Lemma load_all_ok phoff n : forall j m, (phoff + 32 * (j + n) <= 4096)%nat -> (4096 <= length kfile)%nat ->
  Z.of_nat (length m) < 2 ^ 32 -> ELF_AT + 4096 <= Z.of_nat (length m) -> scratch m ->
  let l := map (fun k => seg_of (slice (phoff + 32 * k) 32 kfile)) (seq j n) in
  Forall (seg_ok kfile (length m)) l -> increasing l -> exists m',
  load_all disk n (ELF_AT + Z.of_nat (phoff + 32 * j)) m = Ret tt m' /\ length m' = length m /\ scratch m' /\
  Forall (fun s => placed kfile s m') l /\
  (forall i k, Forall (fun s => (i + k <= s_first s)%nat) l -> slice i k m' = slice i k m).
Proof using Hdisk Hbig.
  induction n as [| n IH]; intros j m Hp Hf H32 Hm Hs l Hok Hinc; [by exists m |].
  cbn [seq map] in l. set (h := slice (phoff + 32 * j) 32 kfile) in *. set (s := seg_of h) in *.
  apply Forall_cons in Hok as [Hsok Hok]. inversion Hinc as [| s' l' Hafter Hinc' E]; subst.
  destruct (load_seg s m Hsok H32) as (m1 & E1 & Hl1 & Hpl1 & Hb1).
  assert (Hs1 : scratch m1). { unfold scratch. rewrite Hb1; [exact Hs |]. destruct Hsok as [Hsc _]. unfold ELF_AT in *. lia. }
  destruct (IH (S j) m1) as (m2 & E2 & Hl2 & Hs2 & Hpl2 & Hb2); [lia | done | lia | lia | done | by rewrite Hl1 | done |].
  exists m2. split_and!; [| lia | done | |].
  - cbn [load_all]. rewrite (bind_ret _ _ _ _ _ (scratch_struct (phoff + 32 * j) 32 m Hs ltac:(lia) Hf Hm)). fold h. cbv zeta.
    assert (E : forall x, 0 <= field x 4 h) by (intros x; unfold field; apply le_val_range).
    assert (Ea : paddr h = Z.of_nat (s_pa s)) by (cbn; unfold paddr; rewrite Z2Nat.id; [done | apply E]).
    assert (Eo : ph_off (dec_ph h) = Z.of_nat (s_off s)) by (cbn; rewrite Z2Nat.id; [done | apply E]).
    assert (Ef : ph_filesz (dec_ph h) = Z.of_nat (s_filesz s)) by (cbn; rewrite Z2Nat.id; [done | apply E]).
    assert (Em : ph_memsz (dec_ph h) = Z.of_nat (s_memsz s)) by (cbn; rewrite Z2Nat.id; [done | apply E]).
    rewrite Ea, Eo, Ef, Em. apply bind_inv in E1 as (u & x & E0 & E1). rewrite (bind_ret _ _ _ _ _ E0), (bind_ret _ _ _ _ _ E1).
    replace (ELF_AT + Z.of_nat (phoff + 32 * j) + 32) with (ELF_AT + Z.of_nat (phoff + 32 * S j)) by lia. exact E2.
  - constructor; [| exact Hpl2]. eapply placed_keep; [exact Hpl1 |]. intros i k Hik. apply Hb2.
    eapply Forall_impl; [exact Hafter |]. intros t Ht. exact (Nat.le_trans _ _ _ Hik Ht).
  - intros i k [Hi Hl]%Forall_cons. rewrite Hb2 by done. by apply Hb1.
Qed.
End proofs.

(** The boot loader loads the kernel.  For a disk whose sectors from the
    second on hold a program, with its headers in the first page, whose segments
    are in increasing order as the comment of the source asks, above the scratch
    space and inside the memory, the loader jumps to the entry point with every
    segment in place: its bytes from the file at its physical address, then
    zeros up to its size in memory.  That it reads whole sectors, and so writes
    before and after each segment, does no harm.  Without the signature of a
    program it returns. *)
Theorem boot_loads_kernel (disk : list (list Z)) (m : mem)
  (Hdisk : Forall (fun s => length s = 512%nat) (drop 1 disk)) (Hbig : Z.of_nat (length disk) < 2 ^ 28)
  (H32 : Z.of_nat (length m) < 2 ^ 32) (Hm : ELF_AT + 4096 + 512 <= Z.of_nat (length m))
  (Hf : (4096 <= length (kernel_file disk))%nat) :
  let elf := dec_elf (kernel_file disk) in
  (e_magic elf <> ELF_MAGIC -> exists m', bootmain disk m = Ret None m') /\
  (e_magic elf = ELF_MAGIC -> e_phoff elf + 32 * e_phnum elf <= 4096 ->
   Forall (seg_ok (kernel_file disk) (length m)) (segments (kernel_file disk)) -> increasing (segments (kernel_file disk)) ->
   exists m', bootmain disk m = Ret (Some (e_entry elf)) m' /\
     Forall (fun s => placed (kernel_file disk) s m') (segments (kernel_file disk))).
Proof.
  intros elf. set (file := kernel_file disk) in *.
  destruct (readseg_ok disk Hdisk Hbig (Z.to_nat ELF_AT) 4096 0 m) as (n & E & Hn & Hnf);
    [cbn; lia | unfold ELF_AT in *; lia | fold file; lia | done |].
  change (0 mod 512)%nat with 0%nat in *. rewrite !Nat.sub_0_r, Nat.add_0_l in *. rewrite Z2Nat.id in E by (unfold ELF_AT; lia).
  fold file in E, Hnf. set (m1 := splice (Z.to_nat ELF_AT) (slice 0 n file) m) in *.
  assert (Hls : length (slice 0 n file) = n) by (apply length_slice; lia).
  assert (Hl1 : length m1 = length m) by (apply length_splice; unfold ELF_AT in *; lia).
  assert (Hs1 : scratch disk m1).
  { unfold scratch. fold file. unfold m1. rewrite <- (Nat.add_0_r (Z.to_nat ELF_AT)) at 1.
    rewrite slice_splice_in by (unfold ELF_AT in *; lia). rewrite slice_slice by lia. done. }
  assert (Hdec : dec_elf (slice 0 52 file) = elf).
  { unfold elf, dec_elf, field. by rewrite !slice_slice by lia. }
  assert (Hhead : forall m', scratch disk m' -> length m' = length m -> struct_at ELF_AT 52 m' = Ret (slice 0 52 file) m').
  { intros m' Hs Hl. rewrite <- (Z.add_0_r ELF_AT). apply (scratch_struct disk 0 52 m' Hs); [lia | done | unfold ELF_AT in *; lia]. }
  assert (Eread : readseg disk ELF_AT 4096 0 m = Ret tt m1) by exact E.
  unfold bootmain. rewrite (bind_ret _ _ _ _ _ Eread), (bind_ret _ _ _ _ _ (Hhead m1 Hs1 Hl1)), Hdec. cbv zeta. split.
  - intros Hmag. rewrite (proj2 (Z.eqb_neq _ _) Hmag). by exists m1.
  - intros Hmag Hph Hok Hinc. rewrite (proj2 (Z.eqb_eq _ _) Hmag). cbn [negb].
    assert (Ep : forall o k, 0 <= field o k file) by (intros o k; unfold field; apply le_val_range).
    assert (Ho : 0 <= e_phoff elf) by apply Ep. assert (Hc : 0 <= e_phnum elf) by apply Ep.
    destruct (load_all_ok disk Hdisk Hbig (Z.to_nat (e_phoff elf)) (Z.to_nat (e_phnum elf)) 0 m1)
      as (m2 & E2 & Hl2 & Hs2 & Hpl & _); [lia | done | lia | lia | done | by rewrite Hl1 | done |].
    replace (u32 (ELF_AT + e_phoff elf)) with (ELF_AT + Z.of_nat (Z.to_nat (e_phoff elf) + 32 * 0))
      by (rewrite u32_small; unfold ELF_AT; lia).
    rewrite (bind_ret _ _ _ _ _ E2), (bind_ret _ _ _ _ _ (Hhead m2 Hs2 ltac:(lia))), Hdec. by exists m2.
Qed.
(** * DiffusionTimeCDF: the Python wrapper of the recurrence engine

    A shallow embedding of [src/src/pydiffusionCDF.py].  The class
    [DiffusionTimeCDF] subclasses a compiled extension type; the methods of
    the wrapper are embedded from the Python source, the methods it
    inherits are either fields of the interface [Kernel] or definitions
    marked "Modelled from the spec".

    Conventions.
    - Python objects are mutated in place and keep their mutations when an
      exception propagates, so a method is a function from a state to an
      [outcome] and the state reached.
    - The values of the array and [beta] are rationals: the wrapper only
      stores, copies and compares them.  Clock readings are IEEE binary64
      numbers, Rocq's primitive floats: the wrapper subtracts and compares
      them, and does so in double arithmetic.
    - The file system is a finite map from paths to files, a file is the
      list of its lines, and a line holds the value that was written, in
      typed form; writes to it succeed.
    - [time.process_time()], the CPU time of the process, is an oracle in
      the world: the k-th call returns the k-th reading.  The world also
      has a wall clock, which no method reads. *)

From Stdlib Require Import ZArith QArith List String Ascii Lia DecimalString DecimalZ.
From Stdlib Require Import PrimFloat.
From Stdlib Require Uint63.
From stdpp Require Import gmap strings sorting.

Local Open Scope string_scope.
Local Open Scope Z_scope.

(** ** Values *)

(** [np.quad]: the extended-precision numeric type of the array. *)
Abbreviation quad := Q (only parsing).

(** The exceptions the wrapper and its collaborators raise. *)
Inductive exn : Type :=
  | ValueError (msg : string)
  | TypeError
  | KeyError (key : string)
  | FileNotFoundError (path : string)
  | AssertionError.

(** How a call ends.  [OutOfModel]: the code goes on with a value the
    model has no type for (an attribute assigned a value outside its
    documented type); the model does not follow the run further and says
    nothing about it. *)
Inductive outcome (A : Type) : Type :=
  | Return (a : A)
  | Raise (e : exn)
  | OutOfModel.
Arguments Return {A} a.
Arguments Raise {A} e.
Arguments OutOfModel {A}.

(** ** The state-and-exception monad *)

Definition M (S A : Type) : Type := S -> outcome A * S.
——
= Task objective =
In the records above, each line with the string "Stdlib" should be copied.

= Answer for this exercise =
From Stdlib Require Import ZArith QArith List String Ascii Lia DecimalString DecimalZ.
From Stdlib Require Import PrimFloat.
From Stdlib Require Uint63.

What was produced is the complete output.